8 ideas que me cambiaron la vida destacada

8 ideas que me cambiaron la vida (y que puede que te la cambien a ti también)

8 ideas Carmen Velarde blogdelabruja

Escribo este post en respuesta al ebook que Ángel Alegre nos envió a los suscriptores de su blog (viviralmaximo.net, si aún no lo conoces te animo a visitarlo) hace unas semanas en el que nos hablaba de las diez ideas que habían cambiado su vida y al mismo tiempo nos invitaba a compartir las nuestras. Después de varios días pensando sobre ello no he conseguido llegar a un número de ideas tan redondo como el suyo, pero como el ocho es mi número favorito -maniática que es una- no me siento culpable por plantarme aquí. Mejor publicar ocho ideas que no acabar publicando ninguna por estar esperando a conseguir la lista perfecta.
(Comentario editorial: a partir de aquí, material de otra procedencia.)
(* ===== verification/Episode.v ===== *)
(** * Episode values and merge policy

    [persistence/episode.rs]: an episode's minute summaries are merged by
    absolute minute, and its substance and visual-evidence classifications
    only ever move up.  The JSON codec of [serde_json] is a parameter; what
    the merge relies on is that it reads back the buckets it wrote. *)
From Stdlib Require Import ZArith Lia.
From S2P Require Import Prelude OrdMap Text IsoTime.
Local Open Scope Z_scope.

Record MinuteBucket := { start : str; gist : str }.

#[export] Instance MinuteBucket_eq_dec : EqDecision MinuteBucket.
Proof. solve_decision. Defined.

Record EpisodeInput := {
  id : option Z;
  started_at : str;
  ended_at : str;
  episode_type : option str;
  title : str;
  summary : option str;
  participants : option (list str);
  languages : option (list str);
  action_items : option (list str);
  substance : option str;
  visual_evidence : option str;
  minute_summaries : option (list MinuteBucket);
  model : option str;
  member_utterance_ids : list Z;
  member_screenshot_ids : list Z
}.

Record EpisodePurge := {
  deleted_utterances : Z;
  deleted_screenshots : Z;
  deleted_segments : Z;
  utterance_source_keys : list str;
  screenshot_source_keys : list str;
  source_key_cursor : option str;
  source_key_delivery_complete : bool
}.

Definition source_key_delivery_complete_default : bool := true.

Definition default_purge : EpisodePurge := {|
  deleted_utterances := 0; deleted_screenshots := 0; deleted_segments := 0;
  utterance_source_keys := []; screenshot_source_keys := [];
  source_key_cursor := None; source_key_delivery_complete := true |}.

(** ** Minute summaries *)

(** The minute a bucket belongs to ([/] truncates toward zero). *)
Definition minute_key (bucket : MinuteBucket) : option Z :=
  match parse_epoch_millis (start bucket) with
  | Some millis => Some (Z.quot millis 60000)
  | None => None
  end.

(** One iteration of the merge loop. *)
Definition insert_bucket (by_start : bmap Z MinuteBucket) (bucket : MinuteBucket) :
  bmap Z MinuteBucket :=
  if is_blank (gist bucket) then by_start
  else match minute_key bucket with
       | Some key => binsert key bucket by_start
       | None => by_start
       end.

Definition insert_buckets (l : list MinuteBucket) (m : bmap Z MinuteBucket) :
  bmap Z MinuteBucket := fold_left insert_bucket l m.

Section MinuteMerge.
(** [serde_json::from_str] and [serde_json::to_string] on bucket lists. *)
Context (from_str : str -> option (list MinuteBucket)).
Context (to_string : list MinuteBucket -> option str).

Definition existing_buckets (existing_json : option str) : list MinuteBucket :=
  match existing_json with
  | Some value => default [] (from_str value)
  | None => []
  end.

Definition merge_minute_summaries (existing_json : option str) (new : list MinuteBucket) :
  option (str * str) :=
  let by_start := insert_buckets (existing_buckets existing_json ++ new) [] in
  if is_empty by_start then None
  else let merged := bvalues by_start in
       Some (default (lit "[]") (to_string merged), join [newline] (gist <$> merged)).
End MinuteMerge.

(** ** Substance and visual evidence *)

Definition validate_substance (value : str) : option str :=
  let v := to_ascii_lowercase (trim value) in
  if str_eqb v (lit "none") then Some (lit "none")
  else if str_eqb v (lit "low") then Some (lit "low")
  else if str_eqb v (lit "normal") then Some (lit "normal")
  else None.

Definition normalized_substance (value : option str) : str :=
  default (lit "normal") (value ≫= validate_substance).

Definition substance_rank (value : str) : Z :=
  if str_eqb value (lit "none") then 0 else if str_eqb value (lit "low") then 1 else 2.

Definition merge_substance (existing incoming : option str) : str :=
  let existing := normalized_substance existing in
  let incoming := normalized_substance incoming in
  if substance_rank incoming >? substance_rank existing then incoming else existing.

Definition validate_visual_evidence (value : str) : option str :=
  if str_eqb value (lit "none") then Some (lit "none")
  else if str_eqb value (lit "useful") then Some (lit "useful")
  else None.

Definition normalized_visual_evidence (value : option str) : str :=
  default (lit "none") (value ≫= validate_visual_evidence).

Definition visual_rank (value : str) : Z := if str_eqb value (lit "none") then 0 else 1.

Definition merge_visual_evidence (existing incoming : option str) : str :=
  let existing := normalized_visual_evidence existing in
  let incoming := normalized_visual_evidence incoming in
  if visual_rank incoming >? visual_rank existing then incoming else existing.

(** ** Minute merge: the map the loop maintains *)

(** A bucket the loop keeps, and the minute it keeps it under. *)
Definition kept (bucket : MinuteBucket) (key : Z) : Prop :=
  is_blank (gist bucket) = false /\ minute_key bucket = Some key.

Definition keyed_buckets (m : bmap Z MinuteBucket) : Prop :=
  bwf m /\ Forall (fun kv => kept kv.2 kv.1) m.

(** The last kept bucket of a minute, the specification of the merge. *)
Definition last_bucket (l : list MinuteBucket) (key : Z) : option MinuteBucket :=
  last (List.filter (fun b => negb (is_blank (gist b))
                              && bool_decide (minute_key b = Some key)) l).

Lemma insert_bucket_cases m b :
  (exists key, kept b key /\ insert_bucket m b = binsert key b m)
  \/ ((forall key, ~ kept b key) /\ insert_bucket m b = m).
Proof.
  unfold insert_bucket, kept. destruct (is_blank (gist b)) eqn:Eb; [right|].
  - split; [|done]. by intros key [? _].
  - destruct (minute_key b) as [key|] eqn:Ek; [left; eauto|right].
    split; [|done]. by intros key [_ ?].
Qed.

Lemma binsert_elem {K V} `{Ord K} (k : K) (v : V) m kv :
  kv ∈ binsert k v m -> kv = (k, v) \/ kv ∈ m.
Proof.
  induction m as [|[k' v'] m IH]; simpl; [set_solver|].
  destruct (cmp k k'); rewrite !elem_of_cons; tauto.
Qed.

Lemma insert_bucket_keyed m b : keyed_buckets m -> keyed_buckets (insert_bucket m b).
Proof.
  intros [Hm Hk]. destruct (insert_bucket_cases m b) as [(key & Hb & ->)|[_ ->]]; [|done].
  split; [auto with kioku|]. rewrite Forall_forall in *. intros kv Hin.
  apply binsert_elem in Hin as [->|Hin]; auto.
Qed.

Lemma insert_buckets_keyed l m : keyed_buckets m -> keyed_buckets (insert_buckets l m).
Proof.
  unfold insert_buckets. revert m; induction l as [|b l IH]; intros m Hm; simpl; [done|].
  by apply IH, insert_bucket_keyed.
Qed.

Lemma keyed_nil : keyed_buckets [].
Proof. split; [auto with kioku|constructor]. Qed.

Lemma insert_buckets_app l k m : insert_buckets (l ++ k) m = insert_buckets k (insert_buckets l m).
Proof. apply fold_left_app. Qed.

Lemma last_bucket_snoc l b key :
  last_bucket (l ++ [b]) key
  = if negb (is_blank (gist b)) && bool_decide (minute_key b = Some key) then Some b
    else last_bucket l key.
Proof.
  unfold last_bucket. rewrite List.filter_app. simpl.
  destruct (negb _ && _); [by rewrite last_snoc|by rewrite app_nil_r].
Qed.

(** Lookup in the loop's map is the last kept bucket of the minute. *)
Lemma insert_buckets_lookup l key : bget key (insert_buckets l []) = last_bucket l key.
Proof.
  induction l as [|b l IH] using rev_ind; [done|].
  rewrite insert_buckets_app, last_bucket_snoc. simpl.
  destruct (insert_bucket_cases (insert_buckets l []) b) as [(k & [Hb Hk] & ->)|[Hno ->]].
  - rewrite Hb. simpl. rewrite Hk. case_bool_decide as E.
    + injection E as ->. apply bget_binsert_eq.
    + rewrite bget_binsert_ne; [done|congruence|].
      apply (insert_buckets_keyed l [] keyed_nil).
  - rewrite IH. destruct (negb _ && _) eqn:E; [|done]. exfalso.
    apply andb_true_iff in E as [E1 E2]. apply negb_true_iff in E1.
    apply bool_decide_eq_true in E2. by apply (Hno key).
Qed.

(** Reinserting the values of a keyed map rebuilds it. *)
Lemma insert_values m : keyed_buckets m -> insert_buckets (bvalues m) [] = m.
Proof.
  intros [Hm Hk]. apply bmap_ext; [apply (insert_buckets_keyed _ [] keyed_nil)|done|].
  intros key. rewrite insert_buckets_lookup. unfold last_bucket.
  induction m as [|[k b] m IH] using rev_ind; [done|].
  apply Forall_app in Hk as [Hk Hkb]. apply Forall_cons in Hkb as [[Hb Hkey] _]. simpl in Hb, Hkey.
  unfold bwf, bkeys in Hm. rewrite fmap_app in Hm.
  assert (bwf m /\ Forall (fun x => lt_ord x k) (bkeys m)) as [Hwf Hlt].
  { clear - Hm. unfold bwf, bkeys. simpl in Hm. induction m as [|kv m IH]; simpl in *.
    - split; constructor.
    - apply StronglySorted_inv in Hm as [Hm Hf]. destruct (IH Hm) as [? ?].
      apply Forall_app in Hf as [Hf1 Hf2]. apply Forall_cons in Hf2 as [Hf2 _].
      split; constructor; auto. }
  unfold bvalues. rewrite fmap_app. simpl. rewrite List.filter_app. simpl.
  rewrite Hb, Hkey. simpl. case_bool_decide as E.
  - injection E as ->. rewrite last_snoc. symmetry. apply bget_elem; [|set_solver].
    unfold bwf, bkeys. by rewrite fmap_app.
  - rewrite app_nil_r. fold (bvalues m). rewrite (IH Hwf Hk).
    destruct (bget key m) as [v|] eqn:Eg.
    + symmetry. apply bget_elem; [unfold bwf, bkeys; by rewrite fmap_app|].
      apply bget_Some_elem in Eg. set_solver.
    + destruct (bget key (m ++ [(k, b)])) as [v|] eqn:Eg'; [|done].
      apply bget_Some_elem, elem_of_app in Eg' as [Hin|Hin]; [|set_solver].
      apply bget_elem in Hin; [congruence|done].
Qed.

Lemma bvalues_nil_iff {K V} (m : bmap K V) : bvalues m = [] <-> m = [].
Proof. destruct m as [|[? ?] ?]; simpl; split; congruence. Qed.

Lemma sorted_keys_of_values m :
  keyed_buckets m -> exists keys, Forall2 kept (bvalues m) keys /\ StronglySorted Z.lt keys.
Proof.
  intros [Hm Hk]. exists (bkeys m). split.
  - clear Hm. induction Hk as [|[k b] m Hb Hk IH]; simpl; by constructor.
  - unfold bwf in Hm. revert Hm. generalize (bkeys m). intros l Hl.
    induction Hl as [|k l Hl IH Hkl]; constructor; [done|].
    eapply Forall_impl; [exact Hkl|]. intros x Hx. by apply Z.compare_lt_iff.
Qed.

Lemma bvalues_lookup (m : bmap Z MinuteBucket) b key :
  keyed_buckets m -> kept b key -> b ∈ bvalues m <-> bget key m = Some b.
Proof.
  intros [Hm Hk] [Hb Hkey]. unfold bvalues. rewrite list_elem_of_fmap. split.
  - intros ([k b'] & -> & Hin). simpl in *. rewrite Forall_forall in Hk.
    destruct (Hk _ Hin) as [_ Hk']. simpl in Hk'. assert (k = key) as -> by congruence.
    by apply bget_elem.
  - intros Hg. exists (key, b). split; [done|]. by apply bget_Some_elem.
Qed.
Quizá algunas de las ideas de las que hoy te hablo te sirvan para lidiar con una determinada situación personal, mientras que otras te serán más útiles para temas relacionados con el trabajo. En cualquier caso, si quieres aportar cualquier matiz o simplemente dar tu punto de vista sobre alguna de ellas tu comentario será bien recibido.

Y ahora sí, sin más preámbulos entremos ya en materia.

1. LO CONTRARIO DE LAS BUENAS OBRAS SON LAS BUENAS INTENCIONES

Hay un refrán popular que dice que el camino del infierno está empedrado de buenas intenciones, o lo que viene siendo lo mismo, que la intención no siempre es lo que cuenta. Supongo que es una idea que puede aplicarse a muchos ámbitos, pero desde que la leí por primera vez creí que lo más adecuado para mí era aplicármela en lo referente a mis proyectos personales. El concepto es básicamente el mismo que el último del que habla Ángel en su ebook en el apartado Real artists ship.

Reconozco que padezco cierta propensión al idealismo y hasta hace poco era de las que no quería publicar un post hasta que lo había releído y corregido mil veces. Las primeras semanas después de crear este blog las pasé obsesionada por encontrar el tema de WordPress perfecto y por probar mil configuraciones distintas en lugar de preocuparme por lo que realmente importaba: ¡escribir, escribir y escribir! Y si algo he aprendido después de tantos años de bloguear es que el peor post es aquel que no escribes. De nada sirve esperar a tener el logo perfecto o la mejor de las cabeceras; a andar se aprende andando y a bloguear, blogueando. O a lo que sea que quieres dedicarte. Y nadie lo hace bien a la primera. Así que no te escudes en ese supuesto perfeccionismo porque probablemente lo que haya detrás es miedo de tirarse a la piscina.